Esposito kept the giant spoon on the premises until New Brunswick police asked him to move it to a public space nearby. He said he wanted to start a conversation about prescription painkillers.
"Even as a group we are not totally against opioids: For example, their use for acute cancer patients or for after an operation," he said, according to Patch. "Yes, there is a use for them in society but our society has also been handing them out like candy for the past 20 years. Opiate painkillers are very dangerous drugs and should be treated as such."
Johnson & Johnson's role in the opioid crisis came to a head last month when an Oklahoma judge found it helped fuel the state's epidemic and ordered the consumer products giant to pay $572 million.

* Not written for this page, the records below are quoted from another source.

(** X10.  For an operation classified by [processSdkOperation]: the parent key
    and the child key are never both present; the parent key is [key]
    exactly when the operation has an id-variable and both its name and its
    first field are [key]; the child key is [key] exactly when the operation
    has an id-variable, its first field is [key] and its name is [key]
    followed by something. *)
Theorem chain_keys_of_classified (c : Constants)
        (operation : OperationDefinitionNode) (o : SdkOperation) :
  node o = processSdkOperation c operation ->
  (getChainParentKey o = None \/ getChainChildKey o = None)
  /\ (forall key,
        getChainParentKey o = Some key
        <-> hasIdVariable c operation = true
            /\ getOperationName operation = Some key
            /\ getFirstFieldName operation = Some key)
  /\ (forall key,
        getChainChildKey o = Some key
        <-> hasIdVariable c operation = true
            /\ getFirstFieldName operation = Some key
            /\ exists rest,
                 rest <> ""
                 /\ getOperationName operation = Some (key ++ rest)).
Proof.
  intros Hnode. unfold getChainParentKey, getChainChildKey. rewrite Hnode.
  split; [|split].
  - destruct (chainType (processSdkOperation c operation)); auto.
  - intros key. unfold processSdkOperation.
    destruct (isParentOperation c operation) eqn:Hparent; simpl.
    + unfold isParentOperation in Hparent.
      apply andb_true_iff in Hparent. destruct Hparent as [Hid Heq].
      apply strictEq_true_iff in Heq. rewrite Heq. intuition.
    + assert (Hno : ~ (hasIdVariable c operation = true
                       /\ getOperationName operation = Some key
                       /\ getFirstFieldName operation = Some key)).
      { intros [Hid [Hname Hfield]]. unfold isParentOperation in Hparent.
        rewrite Hid, Hname, Hfield in Hparent. simpl in Hparent.
        rewrite String.eqb_refl in Hparent. discriminate. }
      destruct (isChildOperation c operation); simpl;
        split; try discriminate; intros H; now elim Hno.
  - intros key.
    destruct (getFirstFieldName operation) as [firstField|] eqn:Hfield.
    + pose proof (child_name_decomposition c operation firstField Hfield)
        as Hchild.
      unfold processSdkOperation.
      destruct (isParentOperation c operation),
               (isChildOperation c operation); simpl;
        try rewrite Hfield.
      * split; [discriminate|]. intros [Hid [Hkey Hrest]].
        inversion Hkey; subst key.
        destruct (proj2 Hchild (conj Hid Hrest)) as [H1 H2]. congruence.
      * split; [discriminate|]. intros [Hid [Hkey Hrest]].
        inversion Hkey; subst key.
        destruct (proj2 Hchild (conj Hid Hrest)) as [H1 H2]. congruence.
      * split.
        -- intros Hkey. inversion Hkey; subst key.
           destruct (proj1 Hchild (conj eq_refl eq_refl)) as [Hid Hrest].
           repeat split; assumption.
        -- intros [Hid [Hkey Hrest]]. exact Hkey.
      * split; [discriminate|]. intros [Hid [Hkey Hrest]].
        inversion Hkey; subst key.
        destruct (proj2 Hchild (conj Hid Hrest)) as [H1 H2]. congruence.
    + unfold processSdkOperation.
      destruct (isParentOperation c operation),
               (isChildOperation c operation); simpl;
        try rewrite Hfield;
        (split; [discriminate | intros [_ [H _]]; discriminate]).
Qed.

(** [teamIssues] classified: no parent key, the child key [team]. *)
Lemma chain_keys_of_classified_witness :
  getChainChildKey
    (classified (teamIssuesQuery sampleConstants) "TeamIssues") = Some "team".
Proof.
  apply (proj2 (proj2 (chain_keys_of_classified sampleConstants
                         (teamIssuesQuery sampleConstants)
                         (classified (teamIssuesQuery sampleConstants)
                                     "TeamIssues")
                         eq_refl)) "team").
  split; [reflexivity|]. split; [reflexivity|].
  exists "Issues". split; [discriminate | reflexivity].
Defined.

(** X11.  For an operation that [processSdkOperation] classified child under the
    first field [firstField] (a GraphQL name): the name of the operation is
    [firstField] followed by a non-empty rest, and the generated method is
    named by that rest with its first character lowercased; the method name
    is never empty. *)
Theorem child_method_name (c : Constants) (operation : OperationDefinitionNode)
        (o : SdkOperation) (firstField : string) :
  node o = processSdkOperation c operation ->
  chainType (node o) = child ->
  getFirstFieldName operation = Some firstField ->
  Js.allNameChars firstField = true ->
  exists rest,
    rest <> ""
    /\ getOperationName operation = Some (firstField ++ rest)
    /\ getSdkOperationName o = Utils.lowerFirst (Some rest)
    /\ getSdkOperationName o <> "".
Proof.
  intros Hnode Hrole Hfield _.
  assert (Hname : sdk_name (node o) = op_name operation).
  { rewrite Hnode. unfold processSdkOperation.
    now destruct (isParentOperation c operation),
                 (isChildOperation c operation). }
  assert (Hkey : chainKey (node o) = Some firstField).
  { rewrite Hnode in Hrole |- *. revert Hrole. unfold processSdkOperation.
    destruct (isParentOperation c operation),
             (isChildOperation c operation); simpl;
      try discriminate. now rewrite Hfield. }
  pose proof Hrole as Hrole'.
  rewrite Hnode in Hrole. apply (proj1 (proj2 (chainType_cases _ _))) in Hrole.
  apply (child_name_decomposition c operation firstField Hfield) in Hrole.
  destruct Hrole as [_ [rest [Hrest Hop]]].
  exists rest.
  assert (Hmethod : getSdkOperationName o = Utils.lowerFirst (Some rest)).
  { unfold getSdkOperationName, getChainChildKey, printOperationName.
    unfold getOperationName in Hop.
    rewrite Hrole', Hkey, Hname, Hop.
    destruct firstField as [|ch firstField]; [reflexivity|].
    simpl Js.truthy. cbv iota. simpl Js.interpolate.
    rewrite lowerFirst_replace_lowerFirst.
    unfold Js.replaceStartIgnoreCase.
    now rewrite matchStartIgnoreCase_append. }
  repeat split; auto.
  rewrite Hmethod. destruct rest; [now elim Hrest | discriminate].
Qed.

(** [teamIssues], a child of [team], gives the method [issues]. *)
Lemma child_method_name_witness :
  exists rest,
    rest <> ""
    /\ getOperationName (teamIssuesQuery sampleConstants)
       = Some ("team" ++ rest)
    /\ getSdkOperationName
         (classified (teamIssuesQuery sampleConstants) "TeamIssues")
       = Utils.lowerFirst (Some rest)
    /\ getSdkOperationName
         (classified (teamIssuesQuery sampleConstants) "TeamIssues") <> "".
Proof.
  apply (child_method_name sampleConstants (teamIssuesQuery sampleConstants)
           (classified (teamIssuesQuery sampleConstants) "TeamIssues")
           "team"); reflexivity.
Defined.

"Johnson & Johnson did not cause the opioid crisis in Oklahoma or elsewhere," the company's vice president, Ernie Knewitz, told NJ.com in a statement about the protest.
He added that drug production is regulated by the Food and Drug Administration and U.S. Drug Enforcement Agency. Johnson & Johnson did not immediately respond to Fox News for comment.
Esposito told the newspaper he delivered three other spoons to pharmaceutical companies and government offices.